CHARLES II LE CHAUVE, CHEF D'ETAT

 

LE PACTE DE COULAINES
(NOVEMBRE 843)

En lutte avec ses frères pour la succession de feu Louis 1er le Pieux, Charles II le Chauve, roi des Francs depuis peu, doit impérativement se rallier les grands seigneurs laïcs et ecclésiastiques. C'est dans ce dessein que, en novembre 843, à l'assemblée de Coulaines, il va définir les règles qui modifient les relations entre la royauté et l'aristocratie.

Depuis la mort, le 20 juin 840, de son père l'empereur Louis 1er le Pieux, Charles II le Chauve est en lutte pour la succession avec ses deux frères, Lothaire 1er et Louis le Germanique. Ce conflit fratricide a conduit l'aristocratie à choisir son camp. Plusieurs grands ont quitté la Francie occidentale, et seuls quelques-uns sont restés fidèles au jeune roi, alors qu'il est en butte à la fois aux menées de son neveu Pépin II d'Aquitaine et aux raids des Vikings.

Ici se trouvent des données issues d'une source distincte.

Lemma mem_sizes_ok ms : Forall met_ok ms → ∃ l, mem_sizes A names vs ms = Ok l.
Proof.
  intros Hms. unfold mem_sizes. edestruct (for_each_keeps (λ _ : gset (nat * Z) * list (list Sizes), True) ms) as (acc & E & _);
    [done| |rewrite E; by eexists].
  intros fts [seen out] Hf _. rewrite Forall_forall in Hms. pose proof (Hms fts Hf) as Hm. simpl.
  destruct (for_each_keeps (λ l, length l = length names) (elements (fts ∖ seen)) (tile_mem A names vs) (replicate (length names) (mkSizes 0 0))) as (l & -> & _).
  - apply length_replicate.
  - intros [f t] l Hft Hl. apply elem_of_elements, elem_of_difference in Hft as [Hft _]. destruct (Hm f t Hft). by apply tile_mem_ok.
  - cbn [mbind res_bind]. by eexists.
Qed.

End sizes.

Hypothesis Hcap : capacity < 2 ^ 53.

Lemma relevant_est_ok row s names a b : ready row s → Forall (λ x, exists_name A x = true) names →
  0 ≤ a ≤ b → b < range_num s → range_num s ≤ 2 ^ 50 →
  ∃ rs ms, relevant_est_sizes A s names a b = Ok (rs, ms) ∧ zlen rs = b - a + 1 ∧ Forall (Forall (bounded capacity)) rs.
Proof.
  intros Hr Hn Ha Hb HR. unfold relevant_est_sizes. rewrite (load_var_sizes_ok names Hn row s Hr). cbn [mbind res_bind].
  rewrite u64_id by lia. destruct (var_names_ok names Hn) as [vs Ev]. rewrite Ev. cbn [mbind res_bind].
  assert (length vs = length names) as Lv by (apply mapM_inv, Forall2_length in Ev; done).
  unfold ArraySchema.domain. rewrite (hd_domain _ _ HD). cbn [mbind res_bind]. destruct (same_type_total) as [same ->]. cbn [mbind res_bind].
  rewrite ceil_quot_exact by lia. cbn [mbind res_bind]. rewrite (proj2 (Z.ltb_lt _ _)) by lia. cbn [massert mbind res_bind].
  set (k := (b - a + 1 + num_threads A - 1) / num_threads A).
  edestruct (parallel_for_keeps (slots_ok (b - a + 1))) as (out & E & [Lo Ho]); [| |rewrite E].
  - split; [unfold zlen; rewrite length_replicate; lia|]. apply Forall_replicate. split; [by constructor|by intros f t Hft%elem_of_empty].
  - intros g y Hg Hy. apply list_elem_of_fmap in Hg as (t & -> & Ht%zseq_in). cbv zeta.
    destruct (thread_start names vs Lv s a b (conj Ha Hb) k t eq_refl HR) as [Es Hs]; [lia|]. unfold thread_ranges. rewrite Es.
    destruct (range_coords_total A D HD row s (rd_numbered _ _ Hr) (rd_offsets _ _ Hr) (a + t * k)) as [cs Ec]; [lia|].
    rewrite Ec. unfold lift, mbind, M_bind.
    eapply (thread_est_ok names vs same Hn Lv Hcap row s a b Hr (conj Ha Hb) _ _ _ _ _ _ eq_refl); [lia|lia| |done].
    intros Hle. rewrite (range_coords_ok A D HD row s (rd_numbered _ _ Hr) (rd_offsets _ _ Hr)) in Ec by lia. by injection Ec.
  - assert (Forall met_ok out.*2) as Hm by (apply Forall_fmap; eapply Forall_impl; [exact Ho|]; by intros x [_ ?]).
    destruct (mem_sizes_ok names vs Hn Lv out.*2 Hm) as [ms ->]. cbn [mbind res_bind]. eexists _, _. split; [done|]. split.
    + rewrite <- Lo. unfold zlen. by rewrite length_fmap.
    + apply Forall_fmap. eapply Forall_impl; [exact Ho|]. by intros x [? _].
Qed.

(** ** The estimates of a subarray *)

Lemma bounded_sum k c x y : bounded k x → bounded c y → 0 ≤ k → 0 ≤ c → k + c < 2 ^ 53 → bounded (k + c) (sum_doubles x y).
Proof. intros Hx [H1 H2] Hk Hc H. by apply bounded_add_sizes. Qed.

Lemma sums_bounded rs : ∀ k zero, Forall (Forall (bounded capacity)) rs → Forall (bounded k) zero → 0 ≤ k → k + zlen rs * capacity < 2 ^ 53 →
  Forall (bounded (k + zlen rs * capacity)) (foldl (zip_with sum_doubles) zero rs).
Proof.
  pose proof capacity_nonneg as Hc. induction rs as [|r rs IH]; intros k zero Hrs Hz Hk Hb; [unfold zlen; simpl; by rewrite Z.add_0_r|].
  apply Forall_cons in Hrs as [Hr Hrs]. assert (zlen (r :: rs) = zlen rs + 1) as Ez by (unfold zlen; simpl; lia). rewrite Ez in *.
  pose proof (zlen_nonneg rs) as Hl. cbn [foldl]. replace (k + (zlen rs + 1) * capacity) with (k + capacity + zlen rs * capacity) by lia.
  pose proof (Z.mul_nonneg_nonneg _ _ Hl Hc) as H0. assert (k + capacity < 2 ^ 53) as Hkc by lia. apply IH; [done| |lia|lia].
  clear -Hr Hz Hk Hc Hkc. revert r Hr. induction Hz as [|x zero Hx _ IHz]; intros [|y r] Hr; [constructor..|].
  apply Forall_cons in Hr as [Hy Hr]. constructor; [by apply bounded_sum|by apply IHz].
Qed.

En août 843, peu après le traité de Verdun qui a scellé l'éclatement de l'empire carolingien, partagé entre les trois fils de Louis le Pieux, Charles le Chauve s'est mis en marche vers l'ouest. A la mi novembre, à Rennes, il menace de se venger de ceux qui "s'opposaient au pouvoir royal dans un esprit d'outrecuidance et de révolte". Mais il n'est pas assez puissant pour s'imposer par la force et doit trouver un compromis avec les grands. En novembre, avant que ses troupes ne prennent leurs quartiers d'hiver, il convoque le plaid au Mans. La ville, qui s'étend sur à peine dix hectares, ne peut accueillir la foule des aristocrates, et l'assemblée se réunit tout près de là, sur les vastes terres du domaine de Coulaines.
Devant les clercs et les laïcs, le roi des Francs fait acte de repentance, renonce aux mesures qu'il a prises "par inexpérience du pouvoir, par jeunesse, sous l'empire de la nécessité ou sous une influence trompeuse". Il promet de préserver les biens ecclésiastiques et admet la loi des puissants : "J'accorde que, Dieu m'aidant, je respecterai la loi particulière de chacun telle que l'ont connue ses ancêtres au temps de mes prédécesseurs pour toute dignité ou tout ordre".
En contrepartie de ces garanties, il exprime le voeu que l'épiscopat et les laïcs lui apportent concilium et auxilium, concorde et amitié. Il s'engage solennellement à maintenir l'ordre, la justice et la paix. En échange, les grands lui promettent aide et conseils.
Par ce pacte avec le clergé et la noblesse laïque, le roi innove en matière de politique. S'appuyant sur un contrat similaire à celui qui liera par la suite suzerain et vassaux, les accords de Coulaines modifient le droit royal : le souverain, qui n'est plus que le premier d'entre les grands, devra, avant d'engager toute entreprise, prendre l'avis de l'aristocratie et ne convoquera plus le plaid annuel à sa convenance, mais toujours en juin.

Charles Chauve espère ainsi éviter la division interne, entretenue par les menées souterraines de Lothaire 1er, qui menace l'unité du royaume, et se concilier les puissants. Mais Adalard, Vivien, Lambert, Nomonoé et les autres ne sont pas toujours disposés à le suivre loyalement. Des années durant, le souverain va s'efforcer, avec plus ou moins de succès, de rassembler autour de lui des seigneurs préoccupés avant tout de leurs propres intérêts, qui cherchent en permanence à accroître leur pouvoir et leurs zones d'influence et n'accordent pas toujours la priorité au service du royaume. Quant à l'aristocratie religieuse, elle a pour principal objectif la récupération de l'ensemble de ses possessions et regrette que le roi continue à attribuer aux laïcs de grandes abbayes.
Pris entre ces deux puissances, Charles le Chauve n'hésite pas à faire usage de la force et ordonne quelques exécutions pour punir les trahisons les plus graves. Il persévère néanmoins dans sa politique de conciliation et de tractations, tente d'enrayer les défections en réitérant son serment de sauvegarder les droits de ceux qui lui sont fidèles. En mars 858, il renouvelle et précise les dispositions et promesses établies à Coulaines.
Pourtant, quelques mois plus tard à peine, quand Louis le Germanique, à qui il a pourtant fait parvenir une copie du pacte, envahit la Francie, c'est grâce à la ferme intervention et à l'influence de l'archevêque Hincmar de Reims que le roi des Francs obtient le soutien promis par les grands et parvient à sortir de cette crise avec les honneurs. Pourtant, malgré les aléas de la politique définie à Coulaines, Charles le Chauve ne remettra jamais en cause les fondements du pacte.